Background—Activation of Na+/H+ exchange in myocardial ischemia and/or reperfusion leads to calcium overload and myocardial injury. Experimental studies have shown that Na+/H+ exchange inhibitors can attenuate Ca2+ influx into cardiomyocytes. We therefore performed a multicenter, randomized, placebo-controlled clinical trial to test the hypothesis that inhibition of Na+/H+ exchange limits infarct size and improves myocardial function in patients with acute anterior myocardial infarction (MI) treated with direct PTCA.
Methods and Results—One hundred patients were randomized to receive placebo (n=51) or a 40-mg intravenous bolus of the Na+/H+ exchange inhibitor cariporide (HOE 642) (n=49) before reperfusion. Global and regional left ventricular functions were analyzed by use of paired contrast left ventriculograms performed before and 21 days after PTCA and myocardial enzymes (ie, creatine kinase [CK], CK-MB, and LDH) as markers for myocardial tissue injury were evaluated. At follow-up, the ejection fraction was higher (50% versus 40%; P<0.05) and the end-systolic volume was lower (69.0 versus 97.0 mL; P<0.05) in the cariporide group. Significant improvements in some indices of regional wall motion abnormalities were observed, such as the percentage of chords with hypokinesis < −2 SD (P=0.045) and the severity of hypokinesis in the border zone of the infarct region (P=0.052).

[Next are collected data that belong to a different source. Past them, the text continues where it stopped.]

(** [mock_game] of [test_respond_offer.py]: white has offered a draw. *)
Definition mock_game : Game :=
  {| players := mkBySide "some_player_1" "some_player_2";
     free_slots := 2;
     resigned := mkBySide false false;
     draw_offers := mkBySide (mkOffer true false) (mkOffer false false);
     in_progress := true;
     turn := SideW;
     ply_count := 0;
     history := [];
     fen := start_fen |}.

(** The same game once it is over. *)
Definition finished_game : Game :=
  {| players := players mock_game;
     free_slots := 0;
     resigned := mkBySide false true;
     draw_offers := mkBySide (mkOffer false false) (mkOffer false false);
     in_progress := false;
     turn := SideW;
     ply_count := 0;
     history := [];
     fen := start_fen |}.

(** A game in which white is played by the AI and is to move. *)
Definition ai_game : Game :=
  {| players := mkBySide AI "some_player_2";
     free_slots := 0;
     resigned := mkBySide false false;
     draw_offers := mkBySide (mkOffer false false) (mkOffer false false);
     in_progress := true;
     turn := SideW;
     ply_count := 0;
     history := [];
     fen := start_fen |}.

Definition kevin : Controller :=
  {| board_version := "0.0.1"; last_seen := Some 1000%Q; assigned_game := Some "some_id" |}.
(** * Wellbeing analysis backend: a shallow embedding and its properties

    The development follows [fetch_agents.py] (the primary pipeline,
    class [FetchAgentSystem], called by [app.py]) and [exampleAgents.py]
    (the pattern-based pipeline: [identify_patterns],
    [identify_stressors], [generate_recommendations] and
    [start_analysis]).

    Conventions of the embedding:
    - a Python float is a [pyfloat]: either [NaN] or a finite rational.
      Arithmetic is exact (no binary rounding); infinities never arise on
      the paths modelled here, because every division is guarded in the
      source;
    - a pandas [DataFrame] is its column index and its rows, one field
      per column of the request schema of [app.py]; cells are never
      missing, so [fillna] changes nothing;
    - exceptions are values of [result]; a [try/except Exception] is a
      [match] on that value;
    - numpy, pandas and scikit-learn routines are written out from their
      documented formulas where they are closed formulas (mean, standard
      deviation, Pearson correlation, standard scaling, least squares
      slope, argsort, bincount), with the square root taken as a
      parameter; the k-means solver, the date parser and the text of an
      exception are parameters as a whole ([Libraries]);
    - random data ([generate_mock_health_data]), the clock and the
      session identifier are arguments of the functions that use them;
    - [print] and logging calls are not modelled (nothing the caller can
      observe). *)

From Stdlib Require Import ZArith QArith Qround Qabs Qminmax.
From Stdlib Require Import List Sorted String Ascii Bool.
From Stdlib Require Import Lia Lqa DecimalString.
Import ListNotations.

Local Open Scope Z_scope.
(** X12.  The keys that [keys] reports are the user keys: when every
    key in the answer of the connection is a prefix and a version
    without colon and a user key, joined by colons, the result holds
    exactly the user keys, a user key with colons included, each once.
    A key in the answer with fewer than two colons makes the call fail
    (with [IndexError]). *)
Theorem keys_result_user_keys :
  (forall ts : list (string * string * string),
      (forall t, t ∈ ts -> ~ occurs ":"%char t.1.1 /\ ~ occurs ":"%char t.1.2) ->
      keys_result (join3 <$> ts) = Some (list_to_set (snd <$> ts)))
  /\ (forall reply x,
      x ∈ reply -> (count_char ":" x < 2)%nat -> keys_result reply = None).
Proof.
  split.
  - intros ts Hts. unfold keys_result.
    assert (Hmap : mapM third_field (join3 <$> ts) = Some (snd <$> ts)).
    { induction ts as [|t ts IH]; [reflexivity|].
      cbn [fmap list_fmap mapM]. 
      destruct (Hts t (list_elem_of_here _ _)) as [H1 H2].
      rewrite (third_field_join3 t H1 H2). cbn.
      rewrite IH by (intros t' Ht'; apply Hts; now right). reflexivity. }
    now rewrite Hmap.
  - intros reply x Hx Hcount. unfold keys_result.
    assert (Hnone : third_field x = None).
    { unfold third_field. apply lookup_ge_None.
      pose proof (length_split_max ":" 2 x). lia. }
    assert (Hmap : mapM third_field reply = None).
    { induction reply as [|y reply IH]; [now apply elem_of_nil in Hx|].
      cbn [mapM]. apply elem_of_cons in Hx as [<-|Hx].
      - now rewrite Hnone.
      - rewrite (IH Hx). now destruct (third_field y). }
    now rewrite Hmap.
Qed.

(** ** The operations of the sharded client *)

Lemma redis_asked_ne c c' cmd st : c <> c' -> redis (asked c cmd st) !!! c' = redis st !!! c'.
Proof. apply redis_commit_ne. Qed.

Lemma redis_stored_ne c c' k v e st :
  c <> c' -> redis (stored c k v e st) !!! c' = redis st !!! c'.
Proof. apply redis_commit_ne. Qed.

Section shards.
Context `{imports}.

(** [incr_version] of the base class on a connection that is up. *)
Lemma incr_version_healthy st k delta version client c :
  connection_of st client = Some c -> healthy st c ->
  let b := _backend (self st) in
  let ver := default (backend_version b) version in
  let old := full_key b k (Some ver) in
  let new := new_key_of b k (ver + delta) in
  DefaultClient.incr_version k delta version client st
  = let st2 := asked c (TTL old) (asked c (GET old) st) in
    match decoded (db st c !! old) PyNone with
    | Ok PyNone => Raise (not_found (str k)) st2
    | Ok v =>
        let st3 := stored c new (pickle_dumps v (_pickle_version (self st)))
                     (expiry_of_timeout b (db st c !! old ≫= expiry)) st2 in
        Return (ver + delta) (commit c (DEL [old]) (delete old (db st3 c)) st3)
    | Err e => Raise e (asked c (GET old) st)
    end.
Proof.
  intros Hc Hh b ver old new.
  unfold DefaultClient.incr_version, bind.
  rewrite (client_or_default_connection _ _ _ Hc). cbn [get_self].
  fold b ver. rewrite make_key_run. fold b old.
  rewrite (get_healthy _ _ _ _ _ c) by (try reflexivity; assumption).
  cbn [full_key]. fold old.
  destruct (decoded (db st c !! old) PyNone) as [v|e]; [|reflexivity].
  unfold interrumped. cbn [str]. rewrite ttl_healthy by now apply healthy_asked.
  rewrite db_asked.
  assert (Hnew : forall st', self st' = self st ->
    match k with
    | CacheKey s => DefaultClient.make_key (Raw (original_key s)) (Some (ver + delta))
    | Raw _ => DefaultClient.make_key k (Some (ver + delta))
    end st' = Return (CacheKey new) st').
  { intros st' Hs. unfold new, new_key_of, b. rewrite <- Hs. now destruct k. }
  destruct v; try reflexivity;
    rewrite Hnew by reflexivity;
    rewrite (set_healthy _ _ _ _ _ _ c)
      by (try reflexivity; now apply healthy_asked, healthy_asked);
    rewrite (delete_healthy _ _ _ _ c)
      by (try reflexivity; now apply healthy_stored, healthy_asked, healthy_asked);
    reflexivity.
Qed.

(** X13.  The sharded [set] and [get] work on the shard that owns the
    key, and on no other: [set] stores the value there, the following
    [get] returns it, the only commands sent are the one of [set] and
    the GET, both on that shard, and every other connection is as
    before. *)
Theorem sharded_set_then_get st k v timeout version c default :
  let b := _backend (self st) in
  let fk := full_key b k version in
  let bytes := pickle_dumps v (_pickle_version (self st)) in
  shard_for (self st) fk = Some c -> healthy st c ->
  pickle_loads bytes = Ok v ->
  exists st1 st2,
    ShardClient.set k v timeout version None st = Return true st1
    /\ ShardClient.get k default version None st1 = Return v st2
    /\ commands st2 c
       = commands st c ++ [set_command fk bytes (expiry_of_timeout b timeout); GET fk]
    /\ forall c', c' <> c -> redis st2 !!! c' = redis st !!! c'.
Proof.
  intros b fk bytes Hshard Hh Hv. eexists _, _. split.
  { unfold ShardClient.set, bind. rewrite make_key_run. fold b fk.
    rewrite (get_server_run _ _ c) by exact Hshard.
    apply (set_healthy st (CacheKey fk) v timeout version (Some c) c);
      [reflexivity|assumption]. }
  split.
  { unfold ShardClient.get, bind. rewrite make_key_run.
    cbn [self stored commit]. fold b fk.
    rewrite (get_server_run _ _ c) by exact Hshard.
    rewrite (get_healthy _ _ _ _ _ c) by (first [reflexivity | now apply healthy_stored]).
    cbn [full_key]. rewrite db_stored, lookup_insert_eq. cbn [decoded value].
    fold bytes. rewrite Hv. reflexivity. }
  split.
  { unfold asked, stored. rewrite !commands_commit, <- app_assoc. reflexivity. }
  intros c' Hne. rewrite redis_asked_ne, redis_stored_ne by congruence. reflexivity.
Qed.

(** X14.  The sharded [add] drops its [timeout]: whatever timeout the
    caller gives, a key that was absent is stored with the default
    timeout of the backend. *)
Theorem sharded_add_ignores_timeout st k v timeout version c :
  let b := _backend (self st) in
  let fk := full_key b k version in
  shard_for (self st) fk = Some c -> healthy st c ->
  db st c !! fk = None ->
  exists st1,
    ShardClient.add k v timeout version None st = Return true st1
    /\ db st1 c !! fk
       = Some {| value := pickle_dumps v (_pickle_version (self st));
                 expiry := expiry_of_timeout b None |}.
Proof.
  intros b fk Hshard Hh Habs. eexists. split.
  { unfold ShardClient.add, bind. rewrite make_key_run. fold b fk.
    rewrite (get_server_run _ _ c) by exact Hshard.
    unfold DefaultClient.add, bind. cbn [DefaultClient.client_or_default ret].
    rewrite make_key_run. cbn [full_key str]. unfold interrumped.
    rewrite exists_healthy, Habs by assumption.
    rewrite bool_decide_eq_false_2 by (intros [? [=]]).
    apply (set_healthy _ (CacheKey fk) v None None (Some c) c);
      [reflexivity|now apply healthy_asked]. }
  rewrite db_stored. apply lookup_insert_eq.
Qed.

(** X15.  On a sharded client, which has no cached connection of its
    own, [incr] works on the owning shard but [decr] never does: its
    existence test goes through [self.has_key] without the shard, that
    is through the property [client], and raises before anything is
    sent, also for a key that exists. *)
Theorem sharded_decr_always_raises st k delta version c e n :
  let b := _backend (self st) in
  let fk := full_key b k version in
  _client (self st) = None ->
  shard_for (self st) fk = Some c -> healthy st c ->
  db st c !! fk = Some e -> pickle_loads (value e) = Ok (PyInt n) ->
  (exists st1,
     ShardClient.incr k delta version None st = Return (PyInt (n + delta)) st1
     /\ db st1 c !! fk
        = Some {| value := pickle_dumps (PyInt (n + delta)) (_pickle_version (self st));
                  expiry := expiry_of_timeout b None |})
  /\ ShardClient.decr k delta version None st
     = Raise (connect_error (_server (self st))) st.
Proof.
  intros b fk Hnone Hshard Hh He Hn. split.
  - eexists. split.
    { unfold ShardClient.incr, bind. rewrite make_key_run. fold b fk.
      rewrite (get_server_run _ _ c) by exact Hshard.
      rewrite (incr_healthy _ _ _ _ (Some c) c) by (first [reflexivity|assumption]).
      cbn [full_key]. rewrite He, bool_decide_eq_true_2 by eauto.
      cbn [decoded]. rewrite Hn. reflexivity. }
    rewrite db_stored. apply lookup_insert_eq.
  - unfold ShardClient.decr, bind. rewrite make_key_run. fold b fk.
    rewrite (get_server_run _ _ c) by exact Hshard.
    unfold DefaultClient.decr, bind. cbn [DefaultClient.client_or_default ret].
    rewrite make_key_run. unfold DefaultClient.has_key, bind.
    cbn [DefaultClient.client_or_default]. now rewrite client_uncached.
Qed.
(** X15.  Every reward recorded by the run lies in [[0, 10n]], and the
    maximal reward [10n] is recorded at step [t] exactly when [t] is the
    last step and the loop was left by [break]. *)
Theorem maximal_reward_only_at_break (g : rng) :
  (1 < T)%nat ->
  exists (s : state rng) (last : nat) (ex : loop_exit),
    run_ g = inr (s, Some last, ex) /\
    forall t, (t <= last)%nat ->
      exists r_t : R,
        r s !! t = Some r_t /\
        0 <= r_t <= IZR (10 * Z.of_nat n) /\
        (r_t = IZR (10 * Z.of_nat n) <-> t = last /\ ex = Broke).
Proof using bernoulli_bit.
  intros HT.
  destruct (run_bit_samples g HT) as
    (s & last & ex & Hrun & Hbits & Hdone & Hmiss & Hex).
  exists s, last, ex. split; [exact Hrun|]. intros t Ht.
  destruct (Hdone t Ht) as
    (w_t & y_t & rb & Hw & Hy & Ew & Ep & Ey & Ee & Er & _).
  assert (Hyb : is_bits y_t = true) by exact (Forall_lookup_1 _ _ _ _ Hbits Ey).
  exists (IZR (one_max y_t)). split; [exact Er|].
  split; [now apply reward_bounds|]. split.
  - intros E. apply eq_IZR in E.
    assert (Hones : y_t = max n).
    { unfold max, one_max_max. rewrite <- Hy.
      apply bits_all_ones; [exact Hyb|].
      unfold one_max in E. unfold Py.len. lia. }
    assert (Hhit : hit n s t) by (unfold hit; now rewrite Ey, Hones).
    destruct (decide (t = last)) as [->|Hne].
    + split; [reflexivity|]. now apply Hex.
    + exfalso. apply (Hmiss t); [lia|exact Hhit].
  - intros [-> Hb]. apply Hex in Hb. unfold hit in Hb.
    rewrite Ey in Hb. injection Hb as ->.
    f_equal. unfold one_max, max, one_max_max. rewrite sum_replicate. lia.
Qed.

End BitSamples.


(** * The further properties at the runs [Tape.example_run] and
    [Coin.example_run] *)

Section MoreRuns.
Local Open Scope R_scope.

Lemma coin_bit (g : Coin.rng) (q : R) :
  fst (Coin.bernoulli g q) = 0%Z \/ fst (Coin.bernoulli g q) = 1%Z.
Proof. destruct g as [|[] g]; simpl; auto. Qed.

In addition, CK, CK-MB, or LDH release was significantly reduced in the cariporide patients.
Conclusions—Our findings suggest that inhibition of Na+/H+ exchange by cariporide may attenuate reperfusion injury and thereby improve the recovery from left ventricular dysfunction after MI.
Thrombolytic therapy and percutaneous transluminal coronary angioplasty (direct PTCA) have become the standard treatments for patients with acute myocardial infarction (MI).1 2 3 Although early reperfusion is the goal of therapy, reperfusion itself may contribute to additional tissue damage called “reperfusion injury.”4 This injury has been attributed, in part, to the activation of the Na+/H+ exchange system.5 Under physiological conditions, the Na+/H+ exchange system permits the entry of extracellular Na+ into the cell in exchange for intracellular H+ equivalents and thus is involved in the regulation of intracellular pH and other cellular functions.6 The Na+/H+ exchange system is activated by intracellular acidosis, which usually accompanies myocardial ischemia and/or reperfusion.7 This leads to an increase in intracellular sodium and subsequent intracellular calcium overload (due to coupling of sodium and calcium transport), which is thought to play a major role in the development of myocardial stunning and subsequent myocardial cell death.7 8
Over the past few years, several experimental studies have demonstrated that inhibition of Na+/H+ exchange and subsequent inhibition of calcium overload can protect the myocardium after ischemia and reperfusion.9 10 11 12 13 Blocking of Na+/H+ exchange in isolated cells or organs resulted in improved myocardial function, decreased incidence of arrhythmias, and attenuated calcium uptake and preserved the ultrastructure.14 15 Recent animal studies have demonstrated that blocking of Na+/H+ exchange reduced myocardial cell death after ischemia and reperfusion and also limited infarct size.16 17 However, no data are available on the effect of inhibition of Na+/H+ exchange in a clinical setting of acute myocardial ischemia and reperfusion.
The present study was therefore designed to determine the effect of the Na+/H+ exchange inhibitor cariporide on myocardial function and myocardial tissue injury in patients with acute anterior wall infarction undergoing direct PTCA as reperfusion strategy.
Patients presenting with ≥30 minutes of chest pain unrelieved by sublingual nitroglycerin and ST-segment elevations of ≥0.2 mV in ≥3 of 6 chest ECG leads (typically V2 through V4), compatible with a first acute transmural anterior infarction, underwent coronary angiography. Patients with an occluded (TIMI 0/1) left anterior descending coronary artery, who could be expected to undergo direct PTCA within 6 hours of the onset of symptoms, were enrolled into a multicenter, randomized, double-blind, placebo-controlled study. All patients gave written informed consent, and the study protocol was approved by each study center’s institutional review board.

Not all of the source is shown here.